The apparent escape of an American truck driver from his kidnappers contrasted with another day of challenge to US forces in Iraq. Thomas Hamill identified himself to American troops on patrol near Tikrit, then led them to the house where he'd been held for three weeks. Amid that news, however, US commanders were fending off criticism from human rights groups over the abuse of Iraqi prisoners of war, and Iraqi generals entrusted to restore order to Fallujah were permitting "victory" celebrations by resisters after American marines pulled back to provide a few days for a new ettempt at finishing the collection of weapons.
American civilians in Saudi Arabia were "strongly urged" to leave by the US Embassy after Muslim attackers struck a chemical complex Saturday, killing six foreign engineers. Two of the dead were Americans. The attackers, four of whom also were killed, were employees who used their passes to enter the facility. The attack was the first against a commercial target in the year-long terrorist campaign by supporters of Osama bin Laden.
A pregnant Jewish settler and her four daughters were killed in the Gaza Strip as they were en route into Israel to campaign against Prime Minister Sharon's referendum Sunday on pulling out of the area. The attackers, both Palestinians, also wounded two Israeli soldiers before being killed themselves. The outcome of the referendum - and the impact of the shootings on it - were unclear as the Monitor went to press.
Armed guards were posted outside a Buddhist shrine in southern Thailand, and Prime Minister Thaksin Shinawatra told international human rights groups to "leave us alone" as they demanded investigations of last week's battle with Muslim attackers. At least 108 Muslims died in the fighting with police and Army troops, the worst since the uprising began in January. Islamic schools in the volatile region were being searched for militants after pamphlets in Arabic calling for creation of a Muslim state were found on some of the dead in last week's confrontation.
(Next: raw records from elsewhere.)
Definition op_ok (md : pcap_dump_mode_t) (snap : Z) (o : dump_op) : Prop :=
  match o with
  | OpPacket p => packet_ok md snap p
  | OpSecret sec => bytes_ok sec
  | _ => True
  end.
Definition op_packets (ops : list dump_op) : list packet :=
  omap (fun o => match o with OpPacket p => Some p | _ => None end) ops.
Definition no_secrets (ops : list dump_op) : Prop :=
  Forall (fun o => match o with OpSecret _ => False | _ => True end) ops.

Lemma wp_run_dump md snap ops d ps secs :
  dumping appname d ps secs -> mode d = md -> snaplen d = snap -> Forall (op_ok md snap) ops ->
  wp (run_dump ops ps secs) (fun r d' => dumping appname d' (fst r) (snd r) /\ same_mode d d' /\
    (no_secrets ops -> keylog_buf d = None -> keylog_buf d' = None) /\
    (max_dump_size d = 0 -> fst r = ps ++ op_packets ops)) d.
Proof.
  intros Hd Hm Hs Hops. revert d ps secs Hd Hm Hs.
  induction Hops as [|o ops Ho Hops IH]; intros d ps secs Hd Hm Hs; cbn [run_dump].
  { wp_step. split; [done|]. split; [done|]. split; [done|]. intros _. by rewrite app_nil_r. }
  destruct o as [p|sec| |now]; wp_step.
  - eapply wp_dump_packet; [done|done|by rewrite Hm, Hs|].
    intros b d1 Hd1 [Hmode Hkey] Hb. pose proof Hmode as (Hm1 & Hs1 & Hx1).
    eapply wp_mono; [apply IH; [done|congruence|congruence]|].
    intros r d2 (Hd2 & Hmode2 & Hkey2 & Hall). split_and!; [done|by eapply same_mode_trans| |].
    + intros Hno Hk. inversion Hno; subst. auto.
    + intros Hmax. rewrite Hall by congruence. destruct b; [|].
      * by rewrite <-app_assoc.
      * exfalso. specialize (Hb eq_refl). unfold exceeds in Hb. by rewrite Hx1, Hmax in Hb.
  - eapply wp_dump_secret; [done|done|done|]. intros b d1 Hd1 Hmode. pose proof Hmode as (Hm1 & Hs1 & Hx1).
    eapply wp_mono; [apply IH; [done|congruence|congruence]|].
    intros r d2 (Hd2 & Hmode2 & Hkey2 & Hall). split_and!; [done|by eapply same_mode_trans| |].
    + intros Hno. by inversion Hno.
    + intros Hmax. by rewrite Hall by congruence.
  - eapply wp_check_export; [done|]. intros b d1 Hd1 [Hmode Hkey]. pose proof Hmode as (Hm1 & Hs1 & Hx1).
    eapply wp_mono; [apply IH; [done|congruence|congruence]|].
    intros r d2 (Hd2 & Hmode2 & Hkey2 & Hall). split_and!; [done|by eapply same_mode_trans| |].
    + intros Hno Hk. inversion Hno; subst. auto.
    + intros Hmax. by rewrite Hall by congruence.
  - wp_step. eapply wp_mono; [apply IH; [|done|done]|].
    { destruct Hd as [Hok Hcb Hps Hsz Hst]. split; try done. by destruct Hok; split. }
    intros r d2 (Hd2 & Hmode2 & Hkey2 & Hall). split_and!; try done.
    intros Hno Hk. inversion Hno; subst. auto.
Qed.

Lemma dump_file_items md snap max now ops :
  0 <= snap <= 65535 -> u_ok 64 max -> is_Some (malloc PCAP_BUFFER_SIZE) ->
  Forall (op_ok md snap) ops ->
  exists ps secs out items, dump_file md snap max now ops = Some (ps, secs, out) /\
    out = concat (enc_item appname md snap <$> items) /\ Forall (item_ok md snap) items /\
    packets_of items = ps /\ Forall (packet_ok md snap) ps /\
    (max = 0 -> ps = op_packets ops /\ secrets_of items = secs) /\
    (no_secrets ops -> items = IPacket <$> ps) /\
    (0 < max -> u64 (Z.of_nat (length out)) < max).
Proof.
  intros Hs Hm [mem Hmem] Hops. unfold dump_file.
  destruct (pcap_new_dumper malloc md snap max true now true true) as [d|] eqn:E.
  2:{ unfold pcap_new_dumper in E. cbn [negb] in E. by rewrite Hmem in E. }
  destruct (new_dumper_dumping malloc appname malloc_ok _ _ _ _ _ _ _ E Hs Hm) as (Hd & Hmd & Hsn & Hmx).
  assert (Hk : keylog_buf d = None).
  { unfold pcap_new_dumper in E. cbn [negb] in E. rewrite Hmem in E. by injection E as <-. }
  destruct (wp_run_dump md snap ops d [] [] Hd Hmd Hsn Hops)
    as ([ps secs] & d1 & E1 & Hd1 & Hmode & Hno & Hall).
  cbn [mbind option_bind]. rewrite E1. cbn [mbind option_bind fst snd] in *.
  assert (Hex : wp export_buffer (fun _ d2 => dumping appname d2 ps secs /\ same_conf d1 d2 /\
    keylog_idx d2 = 0 /\ buffer_idx d2 = 0) d1)
    by (eapply (wp_export_buffer appname); [done|]; intros; by split_and!).
  destruct Hex as ([] & d2 & E2 & Hd2 & [Hmode2 Hkey2] & Hk2 & Hi2).
  unfold pcap_destroy_dumper. rewrite E2. cbn [mbind option_bind snd].
  destruct Hd2 as [Hok2 _ Hps Hsz (items & pend & Hit & Hout & Hbuf & Hpk & Hsec & Hnok)].
  destruct Hmode as (Hm1 & Hs1 & Hx1), Hmode2 as (Hm2 & Hs2 & Hx2).
  rewrite Hm2, Hm1, Hs2, Hs1, Hmd, Hsn, Hx2, Hx1, Hmx, Hi2 in *.
  assert (Hpend : pend = []).
  { destruct pend as [|p pend]; [done|]. exfalso. simpl in Hbuf. rewrite take_0 in Hbuf.
    symmetry in Hbuf. apply app_eq_nil in Hbuf as [Hbuf _].
    by destruct md. }
  subst pend. rewrite app_nil_r in Hpk. subst ps.
  eexists _, secs, _, items. split; [done|]. split_and!; try done.
  - intros Hz. split; [by rewrite (Hall Hz)|]. rewrite <-(Hsec Hz).
    unfold keylog. rewrite Hk2. case_match; by rewrite ?take_0, ?app_nil_r.
  - intros Hn. apply Hnok, Hkey2. by apply Hno.
  - intros Hpos. destruct (ok_max _ Hok2) as [_ Hlim]. rewrite Hx2 in Hlim.
    specialize (Hlim Hpos). rewrite Hsz, Z.add_0_r in Hlim. exact Hlim.
Qed.

(** What a reader of the plain and of the tagged PCAP format sees of a packet. *)
Definition view_rec (snap : Z) (p : packet) : rec :=
  Rec (u32 (p_sec p)) (u32 (p_usec p)) (Z.of_nat (length (p_data p))) (captured snap p).
Definition view_tagged (p : packet) : Z * Z * Z * tagged :=
  (u32 (p_sec p), u32 (p_usec p), Z.of_nat (length (frame appname p)), view_frame appname p).

(** C29: Every PCAPNG dump reads back: the blocks are the accepted packets, cut at the
  snap length and in order, and the secrets; without a size limit no packet
  is refused and no secret is lost. *)
Theorem pcapng_roundtrip snap max now ops :
  0 <= snap <= 65535 -> u_ok 64 max -> is_Some (malloc PCAP_BUFFER_SIZE) ->
  Forall (op_ok PCAPNG_DUMP snap) ops ->
  exists ps secs out items, dump_file PCAPNG_DUMP snap max now ops = Some (ps, secs, out) /\
    read_all read_block (length out) out = Some (view_block snap <$> items) /\
    packets_of items = ps /\
    (max = 0 -> ps = op_packets ops /\ secrets_of items = secs).
Proof.
  intros Hs Hm Hmem Hops.
  destruct (dump_file_items _ _ _ now _ Hs Hm Hmem Hops)
    as (ps & secs & out & items & E & Hout & Hit & Hpk & _ & Hall & _).
  exists ps, secs, out, items. split_and!; try done. rewrite Hout.
  apply read_all_concat with (P := item_ok PCAPNG_DUMP snap); [|done|done].
  intros [p|sec] rest Hi.
  - split; [done|]. by apply read_epb.
  - destruct Hi as [Hb Hl]. split; [done|]. by apply read_dsb.
Qed.

(** Every PCAP dump reads back: one record per accepted packet, in order, cut at
  the snap length. *)
Theorem pcap_roundtrip snap max now ops :
  0 <= snap <= 65535 -> u_ok 64 max -> is_Some (malloc PCAP_BUFFER_SIZE) ->
  Forall (op_ok PCAP_DUMP snap) ops -> no_secrets ops ->
  exists ps secs out, dump_file PCAP_DUMP snap max now ops = Some (ps, secs, out) /\
    read_all read_rec (length out) out = Some (view_rec snap <$> ps) /\
    (max = 0 -> ps = op_packets ops).
Proof.
  intros Hs Hm Hmem Hops Hn.
  destruct (dump_file_items _ _ _ now _ Hs Hm Hmem Hops)
    as (ps & secs & out & items & E & Hout & Hit & Hpk & Hps & Hall & Hno & _).
  exists ps, secs, out. split_and!; [done| |intros Hz; by apply Hall].
  rewrite Hout, (Hno Hn), enc_packets.
  apply read_all_concat with (P := packet_ok PCAP_DUMP snap); [|done|done].
  intros p rest (Hb & Hl & _). split; [done|]. pose proof (length_captured snap p) as Hc.
  apply read_rec_spec; [| |symmetry; apply Hc; lia]; unfold u_ok, caplen; lia.
Qed.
Voters lined up at the polls in the cool early morning temperatures for the first presidential election in Panama since their government assumed control of the vital canal zone in 1999. The race pitted an ex-president, Guillermo Endara, against Martin Torrijos, whose father, Gen. Omar Torrijos, ruled as a dictator from 1968 to 1981. Late opinion polls showed Torrijos with as much as a 20-point lead, but observers said many voters still have bitter memories of his father's military rule.